To: Bank Holding Company who wrote (229726)11/21/2009 12:11:54 PM
From: neolibRead Replies (1) | Respond to of 306849
 
It will likely hurt me. I use insurance in the only way it offers value: as risk averaging with other people for very expensive (too expensive for me to pay) but statistically unlikely events. Hence I carry a high deductible, but have high upper limits. From what I've read so far, the paternalistic Dems will chide me for being so horribly exposed at the the low end ($10K deductible, about $20K total low end exposure), and will likely encourage insurers to eliminate that category and replace it with more "reasonable" lower deductibles at of course higher premiums. I can of course cover my deductibles because I save money, get some interest on it, and keep it available for rainy days. I'd rather not have to pay higher premiums instead and have 30% sucked off by the insurer for stashing the remaining 70% away for a rainy day for me. I realise not every American can keep their hand out of the cookie jar, so for some, perhaps the Dems have a point...

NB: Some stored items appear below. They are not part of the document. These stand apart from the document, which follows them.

(* ===== verification/AfuOpen.v ===== *)
(** * AfuOpen: opening an AFU

    A handle that [ocxl_afu_open_from_dev] returns satisfies the invariant of
    AfuInv.v and holds three descriptors; an open that fails leaves nothing
    behind in the kernel. *)

From S2P Require Import Prelude Format Types World Logic Messages Buffer Ledger Mmio MmioFacts.
From S2P Require Import MmioAccess Irq IrqFacts IrqTable Event Names Afu AfuInv Trace AfuClose.
Open Scope Z_scope.

(** What the library relies on: the kernel limits the names of AFUs. *)
Definition short_name (d_name : string) : Prop :=
  ∀ name rest, strchr "." d_name = Some (name, rest) → Z.of_nat (String.length name) <= AFU_NAME_MAX.

Class ShortNames (K : Type) `{Platform K} : Prop :=
  short_names : ∀ dir (k : K) names,
    (os_step _ (SOpendir dir) k).1 = Some names → Forall short_name names.

(** The tables of the record are empty. *)
Definition no_tables (a : ocxl_afu) : Prop :=
  afu_mmios a = NULL ∧ afu_mmio_count a = 0 ∧ afu_mmio_max_count a = 0 ∧
  afu_irqs a = NULL ∧ afu_irq_count a = 0 ∧ afu_irq_max_count a = 0 ∧
  afu_epoll_events a = NULL ∧ afu_epoll_event_count a = 0 ∧
  source_type (afu_fd_info a) = EPOLL_SOURCE_OCXL.

(** The record has no descriptor. *)
Definition no_fds (a : ocxl_afu) : Prop :=
  afu_fd a = -1 ∧ afu_epoll_fd a = -1 ∧ afu_global_mmio_fd a = -1.

Section open.
Context {K : Type} `{Platform K} `{Abi}.
Implicit Types (w : world K).

Lemma afu_inv_fresh w p a :
  heap_wf w → p ≠ NULL → w_heap w !! p = Some (HAfu a) → no_tables a →
  path_at w (afu_device_path a) → path_at w (afu_sysfs_path a) →
  afu_device_path a = NULL ∨ afu_device_path a ≠ afu_sysfs_path a →
  afu_inv w p a [] [].
Proof.
  intros Hw Hn Hp (E1 & E2 & E3 & E4 & E5 & E6 & E7 & E8 & E9) Hd Hs Hne.
  assert (UINT16_MAX = 65535) as EU by done.
  split; [split; [done..|]| |done|done| |by constructor|done].
  - split; [|done|by constructor|lia]. exists []. rewrite E1, E3. split; [by left|done].
  - split; [|done|by intros|lia]. exists []. rewrite E4, E6. split; [by left|done].
  - left. by rewrite E7, E8.
Qed.

(** Work on the record [p] that allocates and asks, but acquires nothing. *)
Record ext (p : ptr) w w' : Prop := {
  ext_wf : heap_wf w';
  ext_heap q o : q ≠ p → w_heap w !! q = Some o → w_heap w' !! q = Some o;
  ext_balance r : balance (effects w') r = balance (effects w) r;
  ext_glob : w_glob w' = w_glob w
}.

Lemma ext_refl p w : heap_wf w → ext p w w.
Proof. by split. Qed.

Lemma ext_trans p w1 w2 w3 : ext p w1 w2 → ext p w2 w3 → ext p w1 w3.
Proof.
  intros [a1 b1 c1 d1] [a2 b2 c2 d2]. split; [done|by eauto| |congruence].
  intros r. by rewrite c2.
Qed.

Lemma ext_quiet p w w' : heap_wf w → quiet w w' → ext p w w'.
Proof.
  intros Hw Hq. pose proof (quiet_mem _ _ Hq) as Hm. split; [by eapply heap_wf_same_mem| | |].
  - intros q o _. by rewrite (sm_heap _ _ Hm).
  - intros r. by apply balance_quiet.
  - by destruct Hm.
Qed.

At the upper end, the Dems think $2M upper caps (which I have) are not enough and would like no cap. Unfortunately, we must all place a price on our lives, and removing the upper cap will start a cycle of Doc's spending ever more money to save some few additional moments of our fleeting mortal existence. I don't know the details, but I assume the "analysis" performed on estimating the effects of this change (said estimates being low IMHO) are based on a static analysis of current practices. When the cap comes off, practices will start evolving and the costs will increase more over time than the static analysis predicted.

I will grant you that spending $1T more on healthcare over a decade is likely a better value than having already spent about that amount in a couple of wars. The ROI of bombing other people is not great. Its still a lot of money.

I would like to see IBM commit to developing an expert system similar to their chess systems which could beat 90% of General Practitioner Docs for accuracy of diagnosis.